Sturgill Simpson: Grammy Nominee, Brawl Breaker

One of the biggest breakout artists of 2014 was Sturgill Simpson,whose brand of psychedelic-tinged, alt-country music earned him a recent Grammy nomination.
He made headlines this week for something different: busting up a fight in the crowd during a show in Kentucky. When two spectators got into a brawl in the front row, the singer actually brought his band to a halt right in the middle of a song. “”Everyone came to have a good time,” he admonished. “It doesn’t matter who started it; all that matters is that it’s over.”

The elusive star became somewhat of an overnight sensation after the release of his album Metamodern Sounds in Country Music last year, but the Kentucky native – whose comes from a family of coal miners – has been playing guitar since he was eight years old and toiling in the industry for some time.
Simpson did a stint in the Navy and worked at a Utah shipping yard, putting his musical ambitions on ice until his wife urged him to fully pursue them or else he’d regret it later. He told the Wall Street Journal in an interview last year how she bought a 12-track digital recorder, started recording his music and sending CDs to local radio stations, and began booking him gigs around town without telling him.
The pair moved to Nashville full time in 2010, where he started refining his signature sound and released a critically acclaimed album two years later, High Top Mountain, which he ended up releasing independently. As he told the Wall Street Journal, it was deemed “too country for the hipsters and too country for the pop-country labels.”

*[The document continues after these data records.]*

(* ===== verification/OpenAddr.v ===== *)
(** * Linear probing

    The two open-addressed tables of the program ([plugin/tfd]: the shards and
    the small path of [Compress]) probe from a home index to the first slot that
    is empty or holds the key.  A table in order ([table_ok]) represents a finite
    map: a probe finds the slot of a key, or a free one on its path, as long as
    some slot is free; filling that slot keeps the table in order and updates
    the map at the key. *)
From S2P Require Import Prelude.

Section OpenAddr.
Context {T K : Type} `{Countable K}.
Context (key_of : T -> option K) (home : K -> nat).
Implicit Types (t : list T) (k : K).

(** The index [d] steps after the home of [k] in a table of [n] slots. *)
Definition path (n : nat) (k : K) (d : nat) : nat := (home k + d) `mod` n.

Definition stops (t : list T) (k : K) (i : nat) : bool :=
  match t !! i with
  | Some s => match key_of s with None => true | Some k' => bool_decide (k' = k) end
  | None => false
  end.

(** Probe at most [fuel] slots from [d] steps on. *)
Fixpoint find_from (fuel : nat) (t : list T) (k : K) (d : nat) : option nat :=
  match fuel with
  | O => None
  | S fuel =>
      if stops t k (path (length t) k d) then Some (path (length t) k d)
      else find_from fuel t k (S d)
  end.
Definition find (t : list T) (k : K) : option nat := find_from (length t) t k 0.

Record table_ok (t : list T) (m : gmap K T) : Prop := {
  tok_pos : (0 < length t)%nat;
  tok_map k s : m !! k = Some s <-> key_of s = Some k /\ s ∈ t;
  tok_unique i j s s' k : t !! i = Some s -> t !! j = Some s' ->
    key_of s = Some k -> key_of s' = Some k -> i = j;
  tok_path i s k : t !! i = Some s -> key_of s = Some k ->
    exists d, (d < length t)%nat /\ i = path (length t) k d /\
      forall d', (d' < d)%nat -> exists s', t !! path (length t) k d' = Some s' /\ key_of s' <> None
}.

Definition has_free (t : list T) : Prop := exists i s, t !! i = Some s /\ key_of s = None.

Lemma path_lt n k d : (0 < n)%nat -> (path n k d < n)%nat.
Proof. intros. apply Nat.mod_upper_bound. lia. Qed.

(** Every index is on every path. *)
Lemma path_surj n k i : (i < n)%nat -> exists d, (d < n)%nat /\ path n k d = i.
Proof.
  intros Hi. unfold path. exists ((i + n - home k `mod` n) `mod` n)%nat.
  split; [apply Nat.mod_upper_bound; lia|].
  rewrite Nat.Div0.add_mod_idemp_r. rewrite <- (Nat.Div0.add_mod_idemp_l (home k)).
  pose proof (Nat.mod_upper_bound (home k) n).
  replace (home k `mod` n + (i + n - home k `mod` n))%nat with (i + 1 * n)%nat by lia.
  rewrite Nat.Div0.mod_add. apply Nat.mod_small. lia.
Qed.

Lemma find_from_Some fuel t k d i :
  find_from fuel t k d = Some i ->
  exists d', (d <= d' < d + fuel)%nat /\ i = path (length t) k d' /\ stops t k i = true /\
    forall e, (d <= e < d')%nat -> stops t k (path (length t) k e) = false.
Proof.
  revert d. induction fuel as [|fuel IH]; intros d; [done|]. cbn.
  destruct (stops t k (path (length t) k d)) eqn:Hs.
  - intros [= <-]. exists d. split_and!; [lia|lia|done|done|]. intros; lia.
  - intros (d' & Hd & -> & Hst & Hno)%IH. exists d'. split_and!; [lia|lia|done|done|].
    intros e He. destruct (decide (e = d)) as [->|]; [done|]. apply Hno. lia.
Qed.

Lemma find_from_None fuel t k d :
  find_from fuel t k d = None ->
  forall e, (d <= e < d + fuel)%nat -> stops t k (path (length t) k e) = false.
Proof.
  revert d. induction fuel as [|fuel IH]; intros d; [intros; lia|]. cbn.
  destruct (stops t k (path (length t) k d)) eqn:Hs; [done|].
  intros Hn e He. destruct (decide (e = d)) as [->|]; [done|]. apply (IH (S d) Hn). lia.
Qed.

(** A probe ends as soon as some slot is free or holds the key, and only then. *)
Lemma find_is_Some t k :
  (0 < length t)%nat ->
  is_Some (find t k) <-> exists i s, t !! i = Some s /\ (key_of s = None \/ key_of s = Some k).
Proof.
  intros Hpos. split.
  - intros [i Hi]. apply find_from_Some in Hi as (d & _ & -> & Hs & _). unfold stops in Hs.
    destruct (t !! path (length t) k d) as [s|] eqn:Ht; [|done]. exists (path (length t) k d), s.
    split; [done|]. destruct (key_of s) as [k'|]; [right|by left]. f_equal. by apply bool_decide_eq_true in Hs.
  - intros (i & s & Ht & Hs). destruct (find t k) eqn:Hf; [by eexists|].
    destruct (path_surj (length t) k i) as (d & Hd & Hp); [by eapply lookup_lt_Some|].
    pose proof (find_from_None _ _ _ _ Hf d ltac:(lia)) as Hst. rewrite Hp in Hst. unfold stops in Hst.
    rewrite Ht in Hst. destruct Hs as [Hs|Hs]; rewrite Hs in Hst; [done|]. by rewrite bool_decide_true in Hst.
Qed.

(** In a table in order the probe answers the map. *)
Lemma find_ok t m k i :
  table_ok t m -> find t k = Some i ->
  exists s, t !! i = Some s /\
    match m !! k with Some s' => s = s' /\ key_of s = Some k | None => key_of s = None end.
Proof.
  intros Hok (d & Hd & -> & Hst & Hno)%find_from_Some. unfold stops in Hst.
  destruct (t !! path (length t) k d) as [s|] eqn:Ht; [|done]. exists s. split; [done|].
  destruct (m !! k) as [s'|] eqn:Hm.
  - apply (tok_map t m Hok) in Hm as [Hk Hin]. apply list_elem_of_lookup in Hin as [j Hj].
    destruct (tok_path t m Hok j s' k Hj Hk) as (e & He & -> & Hpath).
    destruct (key_of s) as [k'|] eqn:Hks.
    + apply bool_decide_eq_true in Hst as ->.
      pose proof (tok_unique t m Hok _ _ _ _ k Ht Hj Hks Hk) as Heq. rewrite Heq in Ht. split; [congruence|done].
    + destruct (Nat.lt_ge_cases d e) as [Hlt|Hge].
      { destruct (Hpath d Hlt) as (s0 & Hs0 & Hn). congruence. }
      destruct (decide (d = e)) as [->|Hne]; [congruence|].
      specialize (Hno e ltac:(lia)). unfold stops in Hno. rewrite Hj, Hk in Hno.
      by rewrite bool_decide_true in Hno.
  - destruct (key_of s) as [k'|] eqn:Hks; [|done]. apply bool_decide_eq_true in Hst as ->.
    assert (m !! k = Some s) by (apply (tok_map t m Hok); split; [done|by eapply list_elem_of_lookup_2]).
    congruence.
Qed.

(** Writing a used slot keeps the others used. *)
Lemma insert_keeps_used t i q k s s1 : key_of s = Some k -> t !! q = Some s1 -> key_of s1 <> None ->
  exists s2, <[i := s]> t !! q = Some s2 /\ key_of s2 <> None.
Proof.
  intros Hk Hq Hn. pose proof (lookup_lt_Some _ _ _ Hq) as Hlt. destruct (decide (i = q)) as [<-|Hne].
  - rewrite list_lookup_insert_eq by done. exists s. split; [done|congruence].
  - rewrite list_lookup_insert_ne by done. by exists s1.
Qed.

(** On the way to where the probe stopped every slot is used. *)
Lemma find_passes_used t k i : (0 < length t)%nat -> find t k = Some i ->
  exists d, (d < length t)%nat /\ i = path (length t) k d /\
    forall d', (d' < d)%nat -> exists s, t !! path (length t) k d' = Some s /\ key_of s <> None.
Proof.
  intros Hpos (d & Hd & -> & _ & Hno)%find_from_Some. exists d. split_and!; [lia|done|].
  intros d' Hd'. pose proof (Hno d' ltac:(lia)) as Hst. unfold stops in Hst.
  destruct (lookup_lt_is_Some_2 t (path (length t) k d') (path_lt _ _ _ Hpos)) as [s1 Hs1]. rewrite Hs1 in Hst.
  exists s1. split; [done|]. by destruct (key_of s1).
Qed.

(** Writing a slot for [k] where the probe stopped. *)
Lemma table_insert t m k i s :
  table_ok t m -> find t k = Some i -> key_of s = Some k -> table_ok (<[i := s]> t) (<[k := s]> m).
Proof.
  intros Hok Hf Hk. pose proof (find_ok t m k i Hok Hf) as (s0 & Ht & Hs0).
  pose proof (lookup_lt_Some _ _ _ Ht) as Hlt.
  assert (Hother : forall j s' k', t !! j = Some s' -> key_of s' = Some k' -> j <> i -> k' <> k).
  { intros j s' k' Hj Hk' Hne ->. destruct (m !! k) as [s1|] eqn:Hm.
    - destruct Hs0 as [-> Hks]. by apply Hne, (tok_unique t m Hok j i s' s1 k).
    - assert (m !! k = Some s') by (apply (tok_map t m Hok); split; [done|by eapply list_elem_of_lookup_2]).
      congruence. }
  assert (Hself : forall k', k' <> k -> key_of s0 <> Some k').
  { intros k' Hne Hk0. destruct (m !! k); [destruct Hs0; congruence|congruence]. }
  split; [by rewrite length_insert; apply (tok_pos t m Hok)|..].
  - intros k' s'. rewrite lookup_insert_Some. split.
    + intros [[<- <-]|[Hne Hm]]; [split; [done|]; eapply (list_elem_of_lookup_2 _ i), list_lookup_insert_eq; done|].
      apply (tok_map t m Hok) in Hm as [Hk' Hin]. split; [done|]. apply list_elem_of_lookup in Hin as [j Hj].
      apply (list_elem_of_lookup_2 _ j). rewrite list_lookup_insert_ne; [done|].
      intros <-. rewrite Ht in Hj. injection Hj as <-. by apply (Hself k').
    + intros [Hk' Hin]. apply list_elem_of_lookup in Hin as [j Hj].
      destruct (decide (i = j)) as [<-|Hne].
      * rewrite list_lookup_insert_eq in Hj by done. injection Hj as <-. left. split; [congruence|done].
      * rewrite list_lookup_insert_ne in Hj by done. right. split.
        -- intros <-. by apply (Hother j s' k Hj Hk').
        -- apply (tok_map t m Hok). split; [done|by eapply list_elem_of_lookup_2].
  - intros a b s1 s2 k' Ha Hb H1 H2.
    destruct (decide (i = a)) as [<-|Ha'], (decide (i = b)) as [<-|Hb']; [done|..].
    + rewrite list_lookup_insert_eq in Ha by done. injection Ha as <-.
      rewrite list_lookup_insert_ne in Hb by done. exfalso. apply (Hother b s2 k' Hb H2); [done|congruence].
    + rewrite list_lookup_insert_eq in Hb by done. injection Hb as <-.
      rewrite list_lookup_insert_ne in Ha by done. exfalso. apply (Hother a s1 k' Ha H1); [done|congruence].
    + rewrite list_lookup_insert_ne in Ha, Hb by done. by eapply (tok_unique t m Hok).
  - intros j s' k' Hj Hk'. rewrite length_insert.
    destruct (decide (i = j)) as [<-|Hne].
    + rewrite list_lookup_insert_eq in Hj by done. injection Hj as <-. assert (k' = k) as -> by congruence.
      destruct (find_passes_used t k i (tok_pos t m Hok) Hf) as (d & Hd & Hi & Hpath). exists d. split_and!; [done..|].
      intros d' Hd'. destruct (Hpath d' Hd') as (s1 & Hs1 & Hn). by apply (insert_keeps_used t i _ k s s1).
    + rewrite list_lookup_insert_ne in Hj by done.
      destruct (tok_path t m Hok j s' k' Hj Hk') as (d & Hd & -> & Hpath). exists d.
      split_and!; [done..|]. intros d' Hd'. destruct (Hpath d' Hd') as (s1 & Hs1 & Hn). by apply (insert_keeps_used t i _ k s s1).
Qed.

(** A table of empty slots is the empty map. *)
Lemma table_empty t : (0 < length t)%nat -> Forall (fun s => key_of s = None) t -> table_ok t ∅.
Proof.
  intros Hpos Hall. rewrite list.Forall_forall in Hall.
  assert (Hno : forall i s k, t !! i = Some s -> key_of s <> Some k).
  { intros i s k Hi Hk. rewrite (Hall s) in Hk; [done|by eapply list_elem_of_lookup_2]. }
  split; [done|..].
  - intros k s. rewrite lookup_empty. split; [done|]. intros [Hk Hin]. by rewrite (Hall s Hin) in Hk.
  - intros i j s s' k Hi _ Hk. by destruct (Hno i s k Hi).
  - intros i s k Hi Hk. by destruct (Hno i s k Hi).
Qed.

(** The map has at most as many keys as the table has slots, and if it has
    fewer some slot is free. *)
Definition occupied (t : list T) : list T := filter (fun s => key_of s <> None) t.

Lemma keys_NoDup t :
  (forall i j s s' k, t !! i = Some s -> t !! j = Some s' ->
     key_of s = Some k -> key_of s' = Some k -> i = j) ->
  NoDup (key_of <$> occupied t).
Proof.
  unfold occupied. induction t as [|s t IH]; intros Hu; [constructor|]. rewrite list.filter_cons.
  assert (Ht : NoDup (key_of <$> filter (fun s => key_of s <> None) t)).
  { apply IH. intros i j s1 s2 k Hi Hj H1 H2. by pose proof (Hu (S i) (S j) s1 s2 k Hi Hj H1 H2) as [= ->]. }
  case_decide as Hs; [|done]. cbn. apply list.NoDup_cons. split; [|done].
  intros (s' & Hk & Hin)%list_elem_of_fmap. apply list_elem_of_filter in Hin as [_ Hin].
  apply list_elem_of_lookup in Hin as [j Hj]. destruct (key_of s) as [k|] eqn:Hks; [|done].
  by pose proof (Hu O (S j) s s' k eq_refl Hj Hks (eq_sym Hk)).
Qed.

Lemma occupied_perm t m : table_ok t m -> occupied t ≡ₚ (map_to_list m).*2.
Proof.
  intros Hok. apply NoDup_Permutation.
  - eapply NoDup_fmap_1, keys_NoDup, (tok_unique t m Hok).
  - apply (NoDup_fmap_1 key_of).
    assert (key_of <$> (map_to_list m).*2 = Some <$> (map_to_list m).*1) as ->.
    { rewrite <- !list_fmap_compose. apply list_fmap_ext. intros i [k s] Hi. cbn.
      assert (m !! k = Some s) as Hm by (apply elem_of_map_to_list; by eapply list_elem_of_lookup_2).
      by apply (tok_map t m Hok) in Hm as [? _]. }
    apply NoDup_fmap_2; [apply _|]. apply NoDup_fst_map_to_list.
  - intros s. unfold occupied. rewrite list_elem_of_filter, list_elem_of_fmap. split.
    + intros [Hk Hin]. destruct (key_of s) as [k|] eqn:Hks; [|done]. exists (k, s). split; [done|].
      apply elem_of_map_to_list, (tok_map t m Hok). done.
    + intros ([k s'] & -> & Hin). apply elem_of_map_to_list, (tok_map t m Hok) in Hin as [Hk Hin].
      cbn. split; [congruence|done].
Qed.

Lemma occupied_length t m : table_ok t m -> length (occupied t) = size m.
Proof. intros Hok. rewrite (occupied_perm t m Hok), length_fmap. apply length_map_to_list. Qed.

Lemma has_free_size t m : table_ok t m -> (size m < length t)%nat -> has_free t.
Proof.
  intros Hok. rewrite <- (occupied_length t m Hok). unfold occupied, has_free. clear Hok.
  induction t as [|s t IH]; cbn [length]; [lia|]. rewrite list.filter_cons.
  destruct (key_of s) as [k|] eqn:Hs; [|intros _; by exists 0%nat, s].
  rewrite decide_True by congruence. cbn [length]. intros Hlt.
  destruct IH as (i & s' & Hi & Hk); [lia|]. by exists (S i), s'.
Qed.
End OpenAddr.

But both crowds embraced Metamodern Sounds in Country Music, which he ended up recording in less than a week at the cool cost of $4,000; it garnered praise from everyone from NPR to Rolling Stone Country. He’ll become one of the few artists to play both the Coachella and Stagecoach music festivals this year.
The surprise Grammy nomination and current sold-out tour he’s currently on also helped change industry minds: two weeks ago, he signed a major label deal with Atlantic Records.